======== DATASET ENTRIES

(* ===== verification/MapSum.v ===== *)
(** * Sums over finite maps

    Totals that a component must keep equal to the sum of what it stores: the
    shares of an accumulator, the liquidity of the positions of a pool.  And
    whether two addresses are the same account, as a number: the laws of a bank
    add it up. *)

From stdpp Require Import base gmap.
From Stdlib Require Import ZArith Lia.
From S2P Require Import Prelude Store.
Open Scope Z_scope.

Section Sums.
Context {K : Type} `{Countable K} {A : Type}.
Implicit Types (f g h : A -> Z) (m : gmap K A).

Definition msum f m : Z := map_fold (fun _ r a => f r + a) 0 m.

Lemma msum_insert f m n r : m !! n = None -> msum f (<[n:=r]> m) = f r + msum f m.
Proof.
  intros E. unfold msum. rewrite (map_fold_insert_L (fun _ r a => f r + a)); auto. intros; lia.
Qed.

Lemma msum_delete f m n r : m !! n = Some r -> msum f (delete n m) = msum f m - f r.
Proof.
  intros E. unfold msum. rewrite (map_fold_delete_L (fun _ r a => f r + a) 0 n r m); auto; intros; lia.
Qed.

Lemma msum_update f m n r r' : m !! n = Some r -> msum f (<[n:=r']> m) = msum f m - f r + f r'.
Proof.
  intros E. rewrite <- insert_delete_eq. rewrite msum_insert by apply lookup_delete_eq.
  rewrite (msum_delete f m n r E). lia.
Qed.

Lemma msum_empty f : msum f ∅ = 0.
Proof. unfold msum. apply map_fold_empty. Qed.

Lemma msum_plus f g h m :
  (forall n r, m !! n = Some r -> h r = f r + g r) -> msum h m = msum f m + msum g m.
Proof.
  induction m as [|n r m Hn IH] using map_ind; intros E.
  - now rewrite !msum_empty.
  - rewrite !msum_insert by exact Hn. rewrite IH, (E n r (lookup_insert_eq m n r)); [lia|].
    intros n' r' Hn'. apply (E n'). rewrite lookup_insert_ne; congruence.
Qed.

Lemma msum_ext f g m : (forall n r, m !! n = Some r -> f r = g r) -> msum f m = msum g m.
Proof.
  intros E. rewrite (msum_plus g (fun _ => 0) f).
  - enough (msum (fun _ : A => 0) m = 0) by lia. clear.
    induction m as [|n r m Hn IH] using map_ind; [apply msum_empty|]. now rewrite msum_insert.
  - intros n r Hn. rewrite (E n r Hn). lia.
Qed.

Lemma msum_scale f c m : msum (fun r => c * f r) m = c * msum f m.
Proof.
  induction m as [|n r m Hn IH] using map_ind; [rewrite !msum_empty; lia|].
  rewrite !msum_insert by exact Hn. lia.
Qed.

Lemma msum_le f g m : (forall n r, m !! n = Some r -> f r <= g r) -> msum f m <= msum g m.
Proof.
  induction m as [|n r m Hn IH] using map_ind; intros E; [now rewrite !msum_empty|].
  rewrite !msum_insert by exact Hn. pose proof (E n r (lookup_insert_eq m n r)).
  enough (msum f m <= msum g m) by lia. apply IH. intros n' r' Hn'.
  apply (E n'). rewrite lookup_insert_ne; congruence.
Qed.

Lemma msum_zero f m : (forall n r, m !! n = Some r -> f r = 0) -> msum f m = 0.
Proof.
  intros E. rewrite (msum_ext f (fun r => 0 * f r)); [rewrite msum_scale; lia|].
  intros n r Hn. now rewrite (E n r Hn).
Qed.

Lemma msum_nonneg f m : (forall n r, m !! n = Some r -> 0 <= f r) -> 0 <= msum f m.
Proof.
  intros E. rewrite <- (msum_zero (fun _ => 0) m) by reflexivity. now apply msum_le.
Qed.

(** One summand is at most the sum of non-negative ones. *)
Lemma msum_member f m n r :
  (forall n' r', m !! n' = Some r' -> 0 <= f r') -> m !! n = Some r -> f r <= msum f m.
Proof.
  intros P E. enough (0 <= msum f (delete n m)) by (rewrite (msum_delete f m n r E) in *; lia).
  apply msum_nonneg. intros n' r' Hn'. apply lookup_delete_Some in Hn' as [_ Hn']. eauto.
Qed.

End Sums.

(** ** Accounts *)

Definition at_addr (a b : bytes) : Z := if decide (a = b) then 1 else 0.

================

◆ **BRIEF**
The answer is all of the material, repeated exactly.

◆ **TASK ANSWER**
(* ===== verification/MapSum.v ===== *)
(** * Sums over finite maps

    Totals that a component must keep equal to the sum of what it stores: the
    shares of an accumulator, the liquidity of the positions of a pool.  And
    whether two addresses are the same account, as a number: the laws of a bank
    add it up. *)

From stdpp Require Import base gmap.
From Stdlib Require Import ZArith Lia.
From S2P Require Import Prelude Store.
Open Scope Z_scope.

Section Sums.
Context {K : Type} `{Countable K} {A : Type}.
Implicit Types (f g h : A -> Z) (m : gmap K A).

Definition msum f m : Z := map_fold (fun _ r a => f r + a) 0 m.

Lemma msum_insert f m n r : m !! n = None -> msum f (<[n:=r]> m) = f r + msum f m.
Proof.
  intros E. unfold msum. rewrite (map_fold_insert_L (fun _ r a => f r + a)); auto. intros; lia.
Qed.

Lemma msum_delete f m n r : m !! n = Some r -> msum f (delete n m) = msum f m - f r.
Proof.
  intros E. unfold msum. rewrite (map_fold_delete_L (fun _ r a => f r + a) 0 n r m); auto; intros; lia.
Qed.

Lemma msum_update f m n r r' : m !! n = Some r -> msum f (<[n:=r']> m) = msum f m - f r + f r'.
Proof.
  intros E. rewrite <- insert_delete_eq. rewrite msum_insert by apply lookup_delete_eq.
  rewrite (msum_delete f m n r E). lia.
Qed.

Lemma msum_empty f : msum f ∅ = 0.
Proof. unfold msum. apply map_fold_empty. Qed.

Lemma msum_plus f g h m :
  (forall n r, m !! n = Some r -> h r = f r + g r) -> msum h m = msum f m + msum g m.
Proof.
  induction m as [|n r m Hn IH] using map_ind; intros E.
  - now rewrite !msum_empty.
  - rewrite !msum_insert by exact Hn. rewrite IH, (E n r (lookup_insert_eq m n r)); [lia|].
    intros n' r' Hn'. apply (E n'). rewrite lookup_insert_ne; congruence.
Qed.

Lemma msum_ext f g m : (forall n r, m !! n = Some r -> f r = g r) -> msum f m = msum g m.
Proof.
  intros E. rewrite (msum_plus g (fun _ => 0) f).
  - enough (msum (fun _ : A => 0) m = 0) by lia. clear.
    induction m as [|n r m Hn IH] using map_ind; [apply msum_empty|]. now rewrite msum_insert.
  - intros n r Hn. rewrite (E n r Hn). lia.
Qed.

Lemma msum_scale f c m : msum (fun r => c * f r) m = c * msum f m.
Proof.
  induction m as [|n r m Hn IH] using map_ind; [rewrite !msum_empty; lia|].
  rewrite !msum_insert by exact Hn. lia.
Qed.

Lemma msum_le f g m : (forall n r, m !! n = Some r -> f r <= g r) -> msum f m <= msum g m.
Proof.
  induction m as [|n r m Hn IH] using map_ind; intros E; [now rewrite !msum_empty|].
  rewrite !msum_insert by exact Hn. pose proof (E n r (lookup_insert_eq m n r)).
  enough (msum f m <= msum g m) by lia. apply IH. intros n' r' Hn'.
  apply (E n'). rewrite lookup_insert_ne; congruence.
Qed.

Lemma msum_zero f m : (forall n r, m !! n = Some r -> f r = 0) -> msum f m = 0.
Proof.
  intros E. rewrite (msum_ext f (fun r => 0 * f r)); [rewrite msum_scale; lia|].
  intros n r Hn. now rewrite (E n r Hn).
Qed.

Lemma msum_nonneg f m : (forall n r, m !! n = Some r -> 0 <= f r) -> 0 <= msum f m.
Proof.
  intros E. rewrite <- (msum_zero (fun _ => 0) m) by reflexivity. now apply msum_le.
Qed.

(** One summand is at most the sum of non-negative ones. *)
Lemma msum_member f m n r :
  (forall n' r', m !! n' = Some r' -> 0 <= f r') -> m !! n = Some r -> f r <= msum f m.
Proof.
  intros P E. enough (0 <= msum f (delete n m)) by (rewrite (msum_delete f m n r E) in *; lia).
  apply msum_nonneg. intros n' r' Hn'. apply lookup_delete_Some in Hn' as [_ Hn']. eauto.
Qed.

End Sums.

(** ** Accounts *)

Definition at_addr (a b : bytes) : Z := if decide (a = b) then 1 else 0.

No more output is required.